In artikel 8:41, eerste lid, van de Algemene wet bestuursrecht (Awb) is bepaald dat van de indiener van het verzoekschrift een griffierecht wordt geheven. Ingevolge artikel 8:119, tweede lid, van de Awb is deze bepaling van overeenkomstige toepassing op het verzoek om herziening.
Bij brief van 7 januari 2022 is verzoeker erop gewezen dat een griffierecht van € 134,- is verschuldigd, en is medegedeeld dat dit bedrag uiterlijk 28 dagen na de dag van verzending van de brief op de in die brief genoemde bankrekening moet zijn bijgeschreven.
Bij aangetekende brief van 7 februari 2022 is verzoeker nogmaals gewezen op de verschuldigdheid van het griffierecht en is medegedeeld dat het verschuldigde bedrag binnen vier weken na de datum van deze brief op de in die brief genoemde bankrekening dient te zijn bijgeschreven dan wel contant moet zijn betaald op het bezoekadres van de Raad. Daarbij is erop gewezen dat als het griffierecht niet tijdig wordt betaald, verzoeker er rekening mee moet houden dat het verzoek om herziening niet inhoudelijk behandeld zal worden.

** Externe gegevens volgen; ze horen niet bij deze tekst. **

(* ===== verification/MachinesLemmas.v ===== *)
(** * One machine at a time: what the machines API may write

    A request about a machine touches the row of that machine and asks agents
    about its VM only.  [touches P K mid] relates the worlds before and after a
    run: the other machines' rows are the same, the row of [mid] has changed by
    [K] or is gone, the calls in between name no other machine, and every row
    still satisfies [P]. *)

From S2P Require Import Prelude Schema HostStore PlacementStore OperationStore.
From S2P Require Import AccountStore CatalogStore StoreStep TableInv World Fleet.
From S2P Require Import FleetLemmas.
From S2P Require Import GoStrings Versions Routing Runtime RuntimeLemmas Workflows Api.
From S2P Require Import Members.
From S2P Require Import MembersLemmas BrowserVMs Migration Machines.

(** ** The relation *)

(** The machine a call to an agent or to a client is about. *)
Definition event_machine (e : event) : option string :=
  match e with
  | AgentStopVM _ m | AgentDestroyVM _ m | AgentCreateVM _ m _ | AgentUpgradeVM _ m _
  | AgentGetVM _ m | AgentResetCDPTarget _ m | AgentDeleteBackups _ m | AgentBackupVM _ m
  | AgentRestoreVM _ m _ | PushBrowserConfig m _ | AgentConfigBatch _ m _
  | AgentRestartGateway _ m | AgentSetCDPTarget _ m _ | AgentRollbackVM _ m
  | AgentGatewayHealth _ m | ComposioDelete m | OnRunning m _ => Some m
  | _ => None
  end.
Definition about (mid : string) (e : event) : Prop := ∀ m, event_machine e = Some m → m = mid.

(** What the lifecycle leaves of a row: its key, its account and the selection of
    its versions; a row that has no version source becomes a legacy one. *)
Definition selection_columns (m : Machine) :=
  (Machine_ID m, Machine_AccountID m, Machine_DesiredRootfsVersion m,
   Machine_DesiredOpenclawVersion m, Machine_DesiredChannel m, Machine_RuntimeSource m).
Definition kept (m m' : Machine) : Prop :=
  selection_columns m' = selection_columns m ∧
  (Machine_VersionSource m' = Machine_VersionSource m ∨
   Machine_VersionSource m = None ∧ Machine_VersionSource m' = Some "legacy"%string).
#[export] Instance kept_preorder : PreOrder kept.
Proof.
  split; unfold kept; [by intros ?; auto|]. intros m1 m2 m3 [E1 H1] [E2 H2].
  split; [congruence|]. destruct H1 as [H1|[? H1]], H2 as [H2|[? H2]]; rewrite ?H2, ?H1; auto;
    first [congruence | right; split; congruence].
Qed.
Lemma kept_same m m' :
  selection_columns m' = selection_columns m → Machine_VersionSource m' = Machine_VersionSource m →
  kept m m'.
Proof. split; auto. Qed.

(** The selection of versions of [m] is that of [m']. *)
Definition same_selection (m m' : Machine) : Prop :=
  Machine_DesiredRootfsVersion m' = Machine_DesiredRootfsVersion m ∧
  Machine_DesiredOpenclawVersion m' = Machine_DesiredOpenclawVersion m ∧
  Machine_DesiredChannel m' = Machine_DesiredChannel m ∧
  (Machine_VersionSource m' = Machine_VersionSource m ∨
   Machine_VersionSource m = None ∧ Machine_VersionSource m' = Some "legacy"%string).
Lemma kept_selection m m' : kept m m' → same_selection m m'.
Proof. intros [E H]. injection E. by repeat split. Qed.
(** UpdateMachine's SET clause. *)
Definition overwrite (m r : Machine) : Machine :=
  r <| Machine_Name := Machine_Name m |> <| Machine_VCPUs := Machine_VCPUs m |>
    <| Machine_MemoryMB := Machine_MemoryMB m |>
    <| Machine_CustomDomain := Machine_CustomDomain m |>
    <| Machine_DesiredRootfsVersion := Machine_DesiredRootfsVersion m |>
    <| Machine_DesiredOpenclawVersion := Machine_DesiredOpenclawVersion m |>
    <| Machine_DesiredChannel := Machine_DesiredChannel m |>
    <| Machine_VersionSource := Machine_VersionSource m |>
    <| Machine_RuntimeSource := Machine_RuntimeSource m |>.

(** Rows satisfying [P], under their keys. *)
Definition rows_ok (P : Machine → Prop) (db : DB) : Prop :=
  ∀ id m, db_machines db !! id = Some m → Machine_ID m = id ∧ P m.

Record touched (P : Machine → Prop) (K : relation Machine) (mid : string) (w w' : World) : Prop := {
  touched_ok : rows_ok P (w_db w');
  touched_others : ∀ id, id ≠ mid → db_machines (w_db w') !! id = db_machines (w_db w) !! id;
  touched_row : ∀ m', db_machines (w_db w') !! mid = Some m' →
    ∃ m, db_machines (w_db w) !! mid = Some m ∧ K m m';
  touched_calls : ∃ t, w_trace w' = t ++ w_trace w ∧ Forall (about mid) t
}.
Definition touches (P : Machine → Prop) (K : relation Machine) (mid : string) : relation World :=
  λ w w', rows_ok P (w_db w) → touched P K mid w w'.
#[export] Instance touches_preorder P K `{!PreOrder K} mid : PreOrder (touches P K mid).
Proof.
  split.
  - intros w Hw. split; [done|done| |by exists []]. intros m Hm. by exists m.
  - intros w1 w2 w3 H1 H2 Hw. destruct (H1 Hw) as [O1 A1 R1 (t1 & T1 & F1)].
    destruct (H2 O1) as [O2 A2 R2 (t2 & T2 & F2)]. split; [done| | |].
    + intros id Hne. by rewrite A2, A1.
    + intros m3 (m2 & Hm2 & K2)%R2. apply R1 in Hm2 as (m1 & Hm1 & K1).
      exists m1. split; [done|]. by transitivity m2.
    + exists (t2 ++ t1). rewrite T2, T1, app_assoc. split; [done|]. by apply Forall_app.
Qed.

(** What a request of account [a] may do: the machines of the other accounts stay as
    they are, and the calls are not about them. *)
Record confined_to (P : Machine → Prop) (a : Z) (w w' : World) : Prop := {
  confined_ok : rows_ok P (w_db w');
  confined_others : ∀ id m, Machine_AccountID m ≠ a →
    db_machines (w_db w) !! id = Some m ↔ db_machines (w_db w') !! id = Some m;
  confined_calls : ∃ t, w_trace w' = t ++ w_trace w ∧
    Forall (λ e, ∀ id m, event_machine e = Some id → db_machines (w_db w) !! id = Some m →
                         Machine_AccountID m = a) t
}.
Definition confined (P : Machine → Prop) (a : Z) : relation World :=
  λ w w', rows_ok P (w_db w) → confined_to P a w w'.
#[export] Instance confined_preorder P a : PreOrder (confined P a).
Proof.
  split.
  - intros w Hw. split; [done|done|by exists []].
  - intros w1 w2 w3 H1 H2 Hw. destruct (H1 Hw) as [O1 A1 (t1 & T1 & F1)].
    destruct (H2 O1) as [O2 A2 (t2 & T2 & F2)]. split; [done| |].
    + intros id m Hm. by rewrite A1, A2.
    + exists (t2 ++ t1). rewrite T2, T1, app_assoc. split; [done|]. apply Forall_app.
      split; [|done]. eapply Forall_impl; [exact F2|]. intros e He id m Ee Em.
      destruct (decide (Machine_AccountID m = a)) as [|Hne]; [done|].
      eapply He; [done|]. by apply A1.
Qed.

Het griffierecht is niet binnen de termijn betaald.
Op grond van de beschikbare gegevens kan redelijkerwijs niet worden geoordeeld dat verzoeker niet in verzuim is geweest. Het verzoek om herziening is kennelijk niet-ontvankelijk, zodat zonder verder onderzoek kan worden beslist.
Voor een proceskostenveroordeling is geen aanleiding.

BESLISSING

De Centrale Raad van Beroep verklaart het verzoek om herziening niet-ontvankelijk.
Deze uitspraak is gedaan door A. van Gijzen, in tegenwoordigheid van
K.R. van Renswoude als griffier. De beslissing is uitgesproken in het openbaar op
18 augustus 2022.
(getekend) A. van Gijzen
(getekend) K.R. van Renswoude
Tegen deze uitspraak kunnen een belanghebbende en het bestuursorgaan binnen zes weken na de verzending van het afschrift van deze uitspraak schriftelijk verzet doen bij de Centrale Raad van Beroep, Postbus 16002, 3500 DA UTRECHT. De indiener van het verzetschrift kan daarbij vragen in de gelegenheid te worden gesteld te worden gehoord.